The government, in its ignorance, arrogance, and tyranny, either does not see all this, or, seeing it, does not regard it. While these thousands of millions are being lost annually, from the suppression of money, and consequently of industry, and while three fourths of the laborers of the country are either standing idle, or, for the want of capital, are producing only a mere fraction of what they might produce, a two-pence-ha’-penny Secretary of the Treasury can find no better employment for his faculties, than in trying, first, to reduce the rate of interest on the public debt one per cent.—thereby saving twenty millions a year, or fifty cents for each person, on an average! And, secondly, in paying one hundred millions per annum of the principal; that is, two and a half dollars for each person, on an average! And he insists that the only way to achieve these astounding results, is to deprive the people at large of money! To destroy, as far as possible, their industry! To deprive them, as far as possible, of all power to manufacture for themselves! And to compel them to pay, to the few manufacturers it has under its protection, fifty or one hundred per cent. more for their manufactures than they are worth!
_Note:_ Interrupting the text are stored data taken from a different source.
(** The statements of a trace, in the order of their execution. *)
Fixpoint statements (tr : list Event) : list Statement :=
  match tr with
  | [] => []
  | Sql q _ :: rest => q :: statements rest
  | _ :: rest => statements rest
  end.

Definition persisted_amount (q : Statement) : option SqlParam :=
  match q with
  | InsertIntoInvoices _ a _ _ => Some a
  | UpdateInvoices _ a _ _ => Some a
  | _ => None
  end.

Definition persisted_date (q : Statement) : option SqlParam :=
  match q with
  | InsertIntoInvoices _ _ _ d => Some d
  | _ => None
  end.

(** Rounding to the nearest integer, ties upwards, as [Math.round] does
    it.  No handler calls it. *)
Definition round (x : number) : number :=
  match x with
  | S754_finite s m e =>
      if 0 <=? e then x
      else
        let n := if s then Zneg m else Zpos m in
        binary_normalize prec emax ((2 * n + 2 ^ (- e)) / 2 ^ (1 - e)) 0 s
  | _ => x
  end.

(** ** Dates *)

(** Days of the year that precede month [m], in a year with [l] leap days;
    month 12 stands for the end of the year. *)
Definition days_before_month (m l : Z) : Z :=
  match m with
  | 0 => 0 | 1 => 31 | 2 => 59 + l | 3 => 90 + l | 4 => 120 + l | 5 => 151 + l
  | 6 => 181 + l | 7 => 212 + l | 8 => 243 + l | 9 => 273 + l | 10 => 304 + l
  | 11 => 334 + l
  | _ => 365 + l
  end.

(** The character [c] does not occur in [s]. *)
Fixpoint free_of (c : ascii) (s : string) : Prop :=
  match s with
  | EmptyString => True
  | String c' r => c' <> c /\ free_of c r
  end.
(** X14: [get_selected_part_specs] does not reject an empty part number.
    The empty pattern is found in every text, so the look-up selects the
    first row whose part-number cell is the empty text and, when there is
    none, the first row of the table whose part-number cell is not empty
    in the spreadsheet; on a table with rows whose part-number cells are
    all empty it raises [AttributeError]. *)
Theorem X14_empty_part_number_matches
    (re_compile : string -> result (string -> bool)) (search : string -> bool)
    (full_data : list ref_row) :
  re_compile "" = Ok search ->
  (forall text, search text = true) ->
  head <$> Selective.matching_rows re_compile "" full_data =
    match List.find (fun r => bool_decide (Part_Number r = Str "")) full_data with
    | Some row => Ok (Some row)
    | None =>
        match full_data with
        | [] => Ok None
        | _ :: _ =>
            match List.find (fun r => Selective.is_text (Part_Number r)) full_data with
            | Some row => Ok (Some row)
            | None => Raise AttributeError
            end
        end
    end.
Proof.
  intros Hcompile Hsearch. rewrite matching_rows_head.
  destruct (List.find (fun r => bool_decide (Part_Number r = Str "")) full_data);
    [reflexivity|].
  unfold Selective.str_contains.
  destruct full_data as [|r rows]; [simpl; rewrite Hcompile; reflexivity|].
  cbv iota.
  assert (Selective.str_accessor (map Part_Number (r :: rows))
          = if existsb Selective.is_text (map Part_Number (r :: rows))
            then Ok (map Part_Number (r :: rows)) else Raise AttributeError)
    as -> by reflexivity.
  pose proof (find_text_none (r :: rows)) as Hnone.
  destruct (existsb Selective.is_text (map Part_Number (r :: rows))).
  - cbn [mbind result_bind]. rewrite Hcompile. cbn [mbind result_bind mret result_ret].
    rewrite (find_ext _ (fun r => Selective.is_text (Part_Number r))).
    + destruct (List.find _ (r :: rows)) as [row|]; [reflexivity|].
      destruct Hnone as [Hnone _]. specialize (Hnone eq_refl). discriminate.
    + intros x. destruct (Part_Number x); [reflexivity|apply Hsearch].
  - destruct Hnone as [_ Hnone]. rewrite (Hnone eq_refl). reflexivity.
Qed.
(** C10.  When the retry-count header of the source is present and holds
    anything but an [int64], [GetKickbackMessage] panics on the type
    assertion, returning neither an error nor an envelope and leaving
    the store as it was; when the header is absent or holds an [int64]
    the call returns. *)
Theorem kickback_panics_unless_int64 maxRetries msg h t :
  source_headers h msg = Some t ->
  (forall v, t !! RetryCountHeader = Some v -> (forall z, v <> VInt64 z) ->
     GetKickbackMessage maxRetries msg h
     = (Panic "interface conversion: interface {} is not int64", h))
  /\ (t !! RetryCountHeader = None
      \/ (exists z, t !! RetryCountHeader = Some (VInt64 z)) ->
      exists pub err,
        fst (GetKickbackMessage maxRetries msg h) = Return (pub, err)).
Proof.
  intros Ht. rewrite (GetKickbackMessage_run _ _ _ t) by done.
  unfold kickback_outcome, current_count. split.
  - intros v Hv Hne. rewrite Hv.
    destruct v; try reflexivity. by destruct (Hne z).
  - intros [Hv|[z Hv]]; rewrite Hv.
    + destruct (0 >? maxRetries); simpl; eauto.
    + destruct (z >? maxRetries); simpl; eauto.
Qed.
(* ===== verification/_CoqProject ===== *)
-Q . S2P
Prelude.v
Json.v
Hasher.v
Token.v
Dates.v
Resources.v
Store.v
Program.v
Handlers.v
ResourceHandlers.v
App.v
Concurrency.v
Process.v
(* ===== verification/Resources.v ===== *)
(** * Resource documents: projects, teams, tags and tasks

    [POST /projects] (index.js 98-106) runs [new Project(req.body)] and
    [await p.save()]: Mongoose casts every schema path of the body, drops
    the keys the schema does not know, applies the defaults, validates,
    and inserts.  The Project schema is src/models/projectSchema.js:

    - [name]: String, required, unique;
    - [description]: String;
    - [status]: String, one of "Planned", "In Progress", "Completed",
      default "Planned";
    - [createdAt]: Date, default [Date.now].

    [project_build] is that schema; the schemas of teams, tags and tasks
    are not under src/ and are the fields of the interface
    [ResourceModels], with [Date.parse] (a library function).

    A document is stored as the JSON [res.json] prints for it: a Date is
    its ISO 8601 text ([to_iso], the algorithm of [toISOString]).  The key
    order of a printed document is fixed by this model (schema order, [_id]
    first); the theorems read documents by key.  Not modelled: an [_id]
    or [__v] given in the body (treated as absent). *)

From S2P Require Import Prelude Json Dates.

(** [String(v)]: what [new Date(v)] parses when [v] is an object. *)
Fixpoint js_string (v : jval) : string :=
  match v with
  | JUndefined => "undefined"
  | JNull => "null"
  | JBool b => if b then "true" else "false"
  | JNum n => zstr n
  | JStr s => s
  | JArr xs => String.concat "," (map (fun x => match x with
                                                 | JUndefined | JNull => ""
                                                 | _ => js_string x
                                                 end) xs)
  | JObj _ => "[object Object]"
  end.

(** ** Casting body values to schema paths *)

Section Casts.
  Variable date_parse : string -> option Z.   (* Date.parse; None is NaN *)

(** A valid Date, printed; out of range it is a CastError. *)
Definition date_of_ms (ms : Z) : string + jval :=
  if (Z.abs ms <=? max_time_ms)%Z then inr (JStr (to_iso ms)) else inl "Cast to date failed".

Definition date_of_text (s : string) : string + jval :=
  match date_parse s with
  | Some ms => date_of_ms ms
  | None => inl "Cast to date failed"
  end.

(** Mongoose's [castDate]: [null] and [""] are null; numbers are
    milliseconds; a decimal numeral is milliseconds only beyond the years
    -271820 and 275760, any other text is [Date.parse]d; [true]/[false]
    are the Dates 1 and 0; other values go through [String(v)]. *)
Definition cast_date (v : jval) : string + jval :=
  match v with
  | JUndefined | JNull => inr JNull
  | JStr "" => inr JNull
  | JStr s =>
      match zparse s with
      | Some n => if (275761 <=? n)%Z || (n <? -271820)%Z then date_of_ms n else date_of_text s
      | None => date_of_text s
      end
  | JNum n => date_of_ms n
  | JBool b => date_of_ms (if b then 1 else 0)%Z
  | JArr _ | JObj _ => date_of_text (js_string v)
  end.
End Casts.

(** Mongoose's [castString]: [undefined] stays unset, [null] is null,
    numbers and booleans become their text, an object with a non-empty
    string [_id] becomes that [_id]; arrays and other objects are a
    CastError. *)
Definition cast_string (v : jval) : string + jval :=
  match v with
  | JUndefined => inr JUndefined
  | JNull => inr JNull
  | JStr s => inr (JStr s)
  | JNum n => inr (JStr (zstr n))
  | JBool b => inr (JStr (if b then "true" else "false"))
  | JObj kvs =>
      match assoc_last "_id" kvs with
      | Some (JStr s) => if bool_decide (s = "") then inl "Cast to string failed" else inr (JStr s)
      | _ => inl "Cast to string failed"
      end
  | JArr _ => inl "Cast to string failed"
  end.

(** [req.body[k]] as the document constructor reads it. *)
Definition body_field (body : jval) (k : string) : jval :=
  match body with
  | JObj kvs => default JUndefined (assoc_last k kvs)
  | _ => JUndefined
  end.

(** ** Schemas *)

(** What a model does with [new Model(body)] at time [now]: the stored
    fields, or the message of its ValidationError; and the paths with a
    unique index (String paths). *)
Record schema := mk_schema {
  sch_collection : string;
  sch_build : Z -> jval -> string + list (string * jval);
  sch_unique : list string
}.

Definition project_status_values : list string := ["Planned"; "In Progress"; "Completed"].

(** The [required] validator of a String path: unset, null and "". *)
Definition required_missing (v : jval) : bool :=
  match v with
  | JUndefined | JNull => true
  | JStr s => bool_decide (s = "")
  | _ => false
  end.

Definition path_error (path msg : string) : string := path +:+ ": " +:+ msg.

(** A ValidationError reports every failing path, in schema order;
    otherwise the document holds the fields of every path that is set. *)
Definition collect_paths (model : string) (rs : list (string + list (string * jval)))
  : string + list (string * jval) :=
  match omap (fun r => match r with inl e => Some e | inr _ => None end) rs with
  | [] => inr (mjoin (omap (fun r => match r with inr f => Some f | inl _ => None end) rs))
  | errs => inl (model +:+ " validation failed: " +:+ String.concat ", " errs)
  end.

(** The four paths of projectSchema.js, each cast, defaulted and
    validated. *)
Definition project_build (date_parse : string -> option Z) (now : Z) (body : jval)
  : string + list (string * jval) :=
  let r_name :=
    match cast_string (body_field body "name") with
    | inl e => inl (path_error "name" e)
    | inr v => if required_missing v then inl (path_error "name" "Path `name` is required.")
               else inr [("name", v)]
    end in
  let r_description :=
    match cast_string (body_field body "description") with
    | inl e => inl (path_error "description" e)
    | inr JUndefined => inr []
    | inr v => inr [("description", v)]
    end in
  let r_status :=
    match cast_string (body_field body "status") with
    | inl e => inl (path_error "status" e)
    | inr JUndefined => inr [("status", JStr "Planned")]
    | inr (JStr s) =>
        if bool_decide (s ∈ project_status_values) then inr [("status", JStr s)]
        else inl (path_error "status" ("`" +:+ s +:+ "` is not a valid enum value for path `status`."))
    | inr v => inr [("status", v)]
    end in
  let r_createdAt :=
    match body_field body "createdAt" with
    | JUndefined => inr [("createdAt", JStr (to_iso now))]
    | v => match cast_date date_parse v with
           | inl e => inl (path_error "createdAt" e)
           | inr d => inr [("createdAt", d)]
           end
    end in
  collect_paths "Project" [r_name; r_description; r_status; r_createdAt].

Definition project_schema (date_parse : string -> option Z) : schema :=
  mk_schema "projects" (project_build date_parse) ["name"].

(** The models whose schemas are not under src/, and [Date.parse]. *)
Class ResourceModels := {
  date_parse : string -> option Z;
  team_schema : schema;
  tag_schema : schema;
  task_schema : schema
}.

Inductive collection := Projects | Teams | Tags | Tasks.

#[export] Instance collection_eq_dec : EqDecision collection.
Proof. solve_decision. Defined.

Definition schema_of `{ResourceModels} (c : collection) : schema :=
  match c with
  | Projects => project_schema date_parse
  | Teams => team_schema
  | Tags => tag_schema
  | Tasks => task_schema
  end.

(** ** Documents *)

Record doc := mk_doc { doc_id : oid; doc_fields : list (string * jval) }.

(** [res.json(doc)]: the fields with [_id] and the version key. *)
Definition doc_json (d : doc) : jval :=
  JObj (("_id", oid_json (doc_id d)) :: doc_fields d ++ [("__v", JNum 0)]).

(** ** Example models, to evaluate the development

    The team, tag and task schemas are not under src/; these are schemas
    of the shape spec.md §6 describes (a required unique [name], and the
    task's [owners], an array of user ids), with a [Date.parse] that
    accepts nothing. *)

(** A String path; [required] paths reject unset, null and "". *)
Definition string_path (required : bool) (body : jval) (p : string)
  : string + list (string * jval) :=
  match cast_string (body_field body p) with
  | inl e => inl (path_error p e)
  | inr v => if required && required_missing v then inl (path_error p ("Path `" +:+ p +:+ "` is required."))
             else match v with JUndefined => inr [] | _ => inr [(p, v)] end
  end.

Definition named_schema (model coll : string) (optional : list string) : schema :=
  mk_schema coll
    (fun _ body => collect_paths model (string_path true body "name" :: map (string_path false body) optional))
    ["name"].

(** An array of ObjectIds in their 24-digit hexadecimal form. *)
Definition cast_owner_ids (v : jval) : string + list (string * jval) :=
  match v with
  | JUndefined => inr []
  | JArr xs => if forallb (fun x => match x with JStr h => bool_decide (String.length h = 24) | _ => false end) xs
               then inr [("owners", v)] else inl (path_error "owners" "Cast to ObjectId failed")
  | _ => inl (path_error "owners" "Cast to [ObjectId] failed")
  end.

Definition example_task_schema : schema :=
  mk_schema "tasks"
    (fun _ body => collect_paths "Task" [string_path true body "name"; cast_owner_ids (body_field body "owners")])
    [].

#[export] Instance example_models : ResourceModels := {
  date_parse := fun _ => None;
  team_schema := named_schema "Team" "teams" ["description"];
  tag_schema := named_schema "Tag" "tags" [];
  task_schema := example_task_schema
}.

(** ** Theorems *)

Lemma collect_paths_inl (model : string) (rs : list (string + list (string * jval))) (e : string) :
  inl e ∈ rs ->
  exists errs, e ∈ errs /\
    collect_paths model rs = inl (model +:+ " validation failed: " +:+ String.concat ", " errs).
Proof.
  intros He. unfold collect_paths.
  assert (e ∈ omap (fun r => match r with inl e => Some e | inr _ => None end) rs) as Hin
    by (apply list_elem_of_omap; eauto).
  destruct (omap _ rs) as [|e0 es]; [set_solver|eauto].
Qed.

Lemma collect_paths_inr (model : string) (rs : list (string + list (string * jval)))
    (fields l : list (string * jval)) (x : string * jval) :
  collect_paths model rs = inr fields -> inr l ∈ rs -> x ∈ l -> x ∈ fields.
Proof.
  unfold collect_paths. destruct (omap _ rs) eqn:Hom; [|done]. intros [= <-] Hl Hx.
  apply list_elem_of_join. exists l. split; [done|]. apply list_elem_of_omap. eauto.
Qed.

Section ProjectSchema.
Variable date_parse : string -> option Z.

(** C26: a body with just a name gets the defaults of projectSchema.js:
    status "Planned" and createdAt the current time; unknown keys are
    dropped. *)
Theorem project_build_defaults (now : Z) (body : jval) (n : string) :
  body_field body "name" = JStr n -> n <> "" ->
  body_field body "description" = JUndefined -> body_field body "status" = JUndefined ->
  body_field body "createdAt" = JUndefined ->
  project_build date_parse now body =
  inr [("name", JStr n); ("status", JStr "Planned"); ("createdAt", JStr (to_iso now))].
Proof.
  intros Hn Hne Hd Hs Hc. unfold project_build. rewrite Hn, Hd, Hs, Hc. simpl.
  by rewrite bool_decide_eq_false_2.
Qed.

(** C27: a project body with no name (unset, null or "") or with a
    status outside "Planned", "In Progress" and "Completed" is refused
    with a ValidationError that reports the failing path with Mongoose's
    message for it. *)
Theorem project_build_rejects (now : Z) (body : jval) (msg : string) :
  (required_missing (body_field body "name") = true /\
   msg = path_error "name" "Path `name` is required.") \/
  (exists s, body_field body "status" = JStr s /\ s ∉ project_status_values /\
   msg = path_error "status" ("`" +:+ s +:+ "` is not a valid enum value for path `status`.")) ->
  exists errs, msg ∈ errs /\
    project_build date_parse now body = inl ("Project validation failed: " +:+ String.concat ", " errs).
Proof.
  intros [[Hm ->]|(s & Hs & Hn & ->)]; unfold project_build; apply collect_paths_inl;
    rewrite !elem_of_cons.
  - left. destruct (body_field body "name"); try discriminate; simpl in *; [done|done|].
    by rewrite Hm.
  - right; right; left. rewrite Hs. simpl. by rewrite bool_decide_eq_false_2.
Qed.
(** C28: the [createdAt] a project gets by default is printed so that
    [Date.parse] reads back the instant of its creation: whoever reads
    the JSON of a new project recovers [Date.now()] of the save, to the
    millisecond (for the years 0 to 9999 [toISOString] prints with four
    digits). *)
Theorem project_created_at_roundtrip (now : Z) (body : jval) (fields : list (string * jval)) :
  project_build date_parse now body = inr fields ->
  body_field body "createdAt" = JUndefined ->
  (0 <= (civil_from_days (now / ms_per_day)).1.1 <= 9999)%Z ->
  exists s, ("createdAt", JStr s) ∈ fields /\ iso_parse s = Some now.
Proof.
  intros Hb Hc Hy. exists (to_iso now). split; [|by apply iso_parse_to_iso].
  unfold project_build in Hb. rewrite Hc in Hb.
  eapply collect_paths_inr; [exact Hb| |by left].
  rewrite !elem_of_cons. by do 3 right; left.
Qed.
End ProjectSchema.

(** ** Witnesses *)

Definition no_date_parse : string -> option Z := fun _ => None.

Lemma project_build_defaults_witness :
  project_build no_date_parse 1700000000123%Z (JObj [("name", JStr "Apollo"); ("owner", JStr "x")]) =
  inr [("name", JStr "Apollo"); ("status", JStr "Planned");
       ("createdAt", JStr (to_iso 1700000000123%Z))].
Proof.
  apply project_build_defaults; [reflexivity | discriminate | reflexivity | reflexivity | reflexivity].
Defined.

(** A project whose status is "Done". *)
Lemma project_build_rejects_witness :
  exists errs, path_error "status" "`Done` is not a valid enum value for path `status`." ∈ errs /\
    project_build no_date_parse 0%Z (JObj [("name", JStr "Apollo"); ("status", JStr "Done")]) =
    inl ("Project validation failed: " +:+ String.concat ", " errs).
Proof.
  apply project_build_rejects. right. exists "Done". split_and!; [reflexivity|decide_goal|reflexivity].
Defined.

(** Apollo, created at the demo instant, reads back its creation time. *)
Lemma project_created_at_roundtrip_witness :
  exists s, ("createdAt", JStr s) ∈ [("name", JStr "Apollo"); ("status", JStr "Planned");
                                      ("createdAt", JStr (to_iso 1700000000123%Z))] /\
            iso_parse s = Some 1700000000123%Z.
Proof.
  apply (project_created_at_roundtrip no_date_parse 1700000000123%Z (JObj [("name", JStr "Apollo")]));
    [vm_compute; reflexivity | reflexivity | vm_compute; split; discriminate].
Defined.
(** * cppdevenv: the toolchain build engine (weaver), checked against its code

    A shallow embedding of the Python sources

      - [src/weaver/utils.py]               (module [Utils])
      - [src/weaver/build-gnu-toolchain.py] (module [Weaver])
      - [src/build-gnu-toolchain.py]        (module [Script])

    with [hashlib.sha256] in module [Sha256] and the concrete worlds and
    classes of the examples in module [Inputs].

    Python objects are values of [pyval]; a function that can raise returns
    an [outcome]; a function that touches the process table, the working
    directory or the directory stack is a computation [M world A] over an
    explicit [world]; the class attributes that the accessors of
    [MakeProject] update in place live in a store of list objects.  The
    properties follow the definitions. *)

From Stdlib Require Import ZArith List Bool Ascii String Lia.
From stdpp Require Import base option list strings pretty gmap sorting.
(** X8: what a job does to the table, whatever the failures.  Only the
    recipients whose failure reads as blocked or deactivated are touched, and
    they end inactive; a recipient that was reached, or whose failure reads
    otherwise, keeps its row as it was; no row is added or removed, and no
    row changes its handle, name or join time. *)
Theorem broadcast_touches_only_unreachable
    (E : Engine) (lower : pystr -> pystr)
    (deliver : Z -> pystr -> option pystr) (text : pystr) (w : World) :
  let ids := get_all_user_ids E (users w) in
  let after := users (exec (broadcast_job E lower deliver text) w) in
  (forall u, u ∈ ids -> dropped lower deliver text u = true ->
             active <$> after !! u = Some false) /\
  (forall u, u ∉ ids \/ dropped lower deliver text u = false ->
             after !! u = users w !! u) /\
  dom after = dom (users w) /\
  (forall u a', after !! u = Some a' ->
     exists a, users w !! u = Some a /\ username a' = username a /\
               first_name a' = first_name a /\ joined a' = joined a).
Proof.
  intros ids after. subst after. rewrite broadcast_job_users. fold ids.
  set (gone := filter (λ u, dropped lower deliver text u = true) ids).
  assert (Hgone : forall u, u ∈ gone <->
                            u ∈ ids /\ dropped lower deliver text u = true).
  { intros u. subst gone. rewrite list_elem_of_filter. tauto. }
  split; [| split; [| split]].
  - intros u Hu Hd. rewrite lookup_mark_inactive_all.
    rewrite decide_True by (by apply Hgone).
    apply elem_of_get_all_user_ids in Hu as (a & -> & _). done.
  - intros u Hu. rewrite lookup_mark_inactive_all.
    rewrite decide_False; [done |].
    intros (Hin & Hd)%Hgone. destruct Hu as [Hu | Hu]; [done | congruence].
  - apply set_eq. intros u. rewrite !elem_of_dom, lookup_mark_inactive_all.
    case_decide; [| done]. by rewrite fmap_is_Some.
  - intros u a'. rewrite lookup_mark_inactive_all.
    case_decide.
    + destruct (users w !! u) as [a |]; [| done].
      intros [= <-]. by exists a.
    + intros Hu. by exists a'.
Qed.

Lemma broadcast_touches_only_unreachable_witness :
  let after :=
    users (exec (broadcast_job pkey_engine ascii_lower (blocks [2])
                   (codes "hi")) (world0 3)) in
  active <$> after !! 2 = Some false /\ after !! 3 = synthetic 3 !! 3.
Proof.
  destruct (broadcast_touches_only_unreachable pkey_engine ascii_lower
              (blocks [2]) (codes "hi") (world0 3)) as (Hoff & Hsame & _).
  split.
  - apply Hoff; [| vm_compute; reflexivity].
    apply (bool_decide_unpack _). vm_compute. reflexivity.
  - apply Hsame. right. vm_compute. reflexivity.
Defined.

(** X9: the shape of a job's trace.  After the snapshot and the opening
    progress message comes one block per id of the snapshot, in snapshot
    order and with no id twice, then the summary.  The block of the k-th id
    is: the delivery attempt; the write that deactivates the recipient, if
    it is dropped; the progress edit k/N, if k is a multiple of 20; the
    pause.  So there are N pauses, N div 20 progress edits and one write for
    every recipient that is dropped. *)
Theorem broadcast_trace_shape
    (E : Engine) (lower : pystr -> pystr)
    (deliver : Z -> pystr -> option pystr) (text : pystr) (w : World) :
  let ids := get_all_user_ids E (users w) in
  let r := broadcast_job E lower deliver text w in
  exists loop,
    trace r.2 =
      trace w ++
      [Db DbSelectActive; Answer (BroadcastProgress 0 (length ids))] ++
      loop ++ [EditText (BroadcastDone r.1.1 r.1.2)] /\
    loop =
      concat
        (imap (λ i u,
                 [SendMessage u text] ++
                 (if dropped lower deliver text u
                  then [Db (DbMarkInactive u)] else []) ++
                 (if ((i + 1) mod 20 =? 0)%nat
                  then [EditText (BroadcastProgress (i + 1) (length ids))]
                  else []) ++
                 [Sleep])
              ids) /\
    deliveries loop = (λ u, (u, text)) <$> ids /\
    NoDup ids /\
    count_events is_sleep loop = length ids /\
    count_events is_progress loop = (length ids / 20)%nat /\
    count_events is_write loop =
      length (filter (λ u, dropped lower deliver text u = true) ids).
Proof.
  intros ids r. subst r.
  exists (loop_events lower deliver text (length ids) 0 ids).
  split; [apply (broadcast_job_events E) |].
  split; [apply loop_events_blocks |].
  split; [apply loop_events_deliveries |].
  split; [apply NoDup_get_all_user_ids |].
  split; [apply loop_events_sleeps |].
  split; [| apply loop_events_writes].
  rewrite loop_events_progress, Nat.add_0_l, Nat.Div0.div_0_l. lia.
Qed.

(** X10: the snapshot of the next job.  After a job the active ids are
    those of its snapshot that it did not drop, so an id dropped by one job
    is not attempted by the next. *)
Theorem broadcast_next_snapshot
    (E E' : Engine) (lower : pystr -> pystr)
    (deliver deliver' : Z -> pystr -> option pystr) (text text' : pystr)
    (w : World) :
  let ids := get_all_user_ids E (users w) in
  let w1 := exec (broadcast_job E lower deliver text) w in
  let w2 := exec (broadcast_job E' lower deliver' text') w1 in
  (forall u, u ∈ get_all_user_ids E' (users w1) <->
             u ∈ ids /\ dropped lower deliver text u = false) /\
  (forall u x, u ∈ ids -> dropped lower deliver text u = true ->
               (u, x) ∉ deliveries (drop (length (trace w1)) (trace w2))).
Proof.
  intros ids w1 w2.
  assert (Hnext : forall u, u ∈ get_all_user_ids E' (users w1) <->
                            u ∈ ids /\ dropped lower deliver text u = false).
  { intros u. subst w1. rewrite elem_of_get_all_user_ids.
    rewrite broadcast_job_users. fold ids. rewrite lookup_mark_inactive_all.
    case_decide as Hgone.
    - apply list_elem_of_filter in Hgone as [Hd Hin]. split.
      + intros (a & Ha & Hact). destruct (users w !! u); [| done].
        injection Ha as <-. discriminate.
      + intros [_ Hd']. congruence.
    - split.
      + intros (a & Ha & Hact).
        assert (Hin : u ∈ ids) by (apply elem_of_get_all_user_ids; eauto).
        split; [done |].
        destruct (dropped lower deliver text u) eqn:Hd; [| done].
        destruct Hgone. by apply list_elem_of_filter.
      + intros [Hin _]. by apply elem_of_get_all_user_ids in Hin. }
  split; [done |].
  intros u x Hin Hd Hsent. subst w2.
  destruct (broadcast_job_spec E' lower deliver' text' w1)
    as (rest & Hjob & Hrest).
  unfold exec in Hsent. rewrite Hjob in Hsent. cbn [snd trace] in Hsent.
  rewrite drop_app_length in Hsent.
  rewrite !deliveries_app, Hrest in Hsent. cbn in Hsent.
  rewrite app_nil_r in Hsent.
  apply list_elem_of_fmap in Hsent as (u' & [= -> ->] & Hu').
  apply Hnext in Hu' as [_ Hd']. congruence.
Qed.
Lemma find_by_name (names : list string) :
  NoDup names ->
  forall (next : Z) (name : string) (code : Z),
  option_map snd (find (fun entry => (fst entry =? name)%string)
                    (number names next)) = Some code
  <-> In (name, code) (number names next).
Proof.
  induction 1 as [|n rest Hfresh _ IH]; intros next name code;
    cbn [number find fst In option_map].
  - split; [discriminate | intros []].
  - destruct (n =? name)%string eqn:E.
    + apply String.eqb_eq in E. subst n. cbn [option_map snd]. split.
      * intros Heq. injection Heq as <-. now left.
      * intros [Heq|Hin]; [now injection Heq as <-|].
        destruct (number_range _ _ _ _ Hin) as [_ Hname]. contradiction.
    + rewrite IH. split; [now right|].
      intros [Heq|Hin]; [|exact Hin].
      injection Heq as -> _. rewrite String.eqb_refl in E. discriminate.
Qed.

Lemma find_by_code (names : list string) :
  forall (next : Z) (name : string) (code : Z),
  option_map fst (find (fun entry => (snd entry =? code)%Z)
                    (number names next)) = Some name
  <-> In (name, code) (number names next).
Proof.
  induction names as [|n rest IH]; intros next name code;
    cbn [number find snd In option_map].
  - split; [discriminate | intros []].
  - destruct (next =? code)%Z eqn:E.
    + apply Z.eqb_eq in E. subst next. cbn [option_map fst]. split.
      * intros Heq. injection Heq as <-. now left.
      * intros [Heq|Hin]; [now injection Heq as <-|].
        destruct (number_range _ _ _ _ Hin) as [Hrange _]. lia.
    + rewrite IH. split; [now right|].
      intros [Heq|Hin]; [|exact Hin].
      injection Heq as _ ->. rewrite Z.eqb_refl in E. discriminate.
Qed.

Lemma distinct_NoDup (names : list string) :
  distinct names = true -> NoDup names.
Proof.
  induction names as [|n rest IH]; [constructor|].
  cbn [distinct]. intros H. apply andb_true_iff in H as [Hfresh Hrest].
  constructor; [|now apply IH].
  intros Hin. apply negb_true_iff in Hfresh.
  assert (Hex : existsb (String.eqb n) rest = true).
  { apply existsb_exists. exists n. split; [exact Hin | apply String.eqb_refl]. }
  congruence.
Qed.

End EnumFacts.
He has been tugging at this tremendous task four years, or thereabouts. And he confidently believes that if he can be permitted to enforce this plan for a sufficient period of years, in the future, he will ultimately be able to save the people, annually, fifty cents each, on an average, in interest! and also continue to pay, annually, two dollars and a half for each person, on an average, of the principal, of the national debt!
He apparently does not know, or, if he knows, it is, in his eyes, a matter of comparatively small moment, that this saving of $20,000,000 per annum in interest, and this payment of $100,000,000 per annum of principal, which he proposes to make on behalf of the people, are not equal to what two days—or perhaps even one day—of their industry would amount to, if they were permitted to enjoy their natural rights of lending and hiring capital, and producing such wealth as they please for themselves.
He apparently does not know, or, if he knows, it is with him a small matter, that if the people were permitted to enjoy their natural freedom in currency and credit, and consequently their natural freedom in industry, they could pay the entire national debt three, four, or a half dozen times over every year, more easily than they can save the $20,000,000, and pay the $100,000,000, annually, by the process that he adopts for saving and paying them.
And yet this man, and his policy, represent the government and its policy. The president keeps him in office, and Congress sustain him in his measures.
In short, the government not only does not offer, but is apparently determined not to suffer, any such thing as freedom in currency and credit, or, consequently, in industry. It is, apparently, so bent upon compelling the people to give more for its few irredeemable notes than they are worth; and so bent upon keeping all wealth, and all means of wealth, in the hands of the few—upon whose money and frauds it relies for support—that it is determined, if possible, to perpetuate this state of things indefinitely. And it will probably succeed in perpetuating it indefinitely—under cover of such false pretences as those of specie payments, inflation of prices, reducing the interest, and paying the principal, of the national debt, &c.—unless the people at large shall open their eyes to the deceit and robbery that are practised upon them; and, by establishing freedom in currency and credit—and thereby freedom in industry and commerce—end at once and forever the tyranny that impoverishes and enslaves them.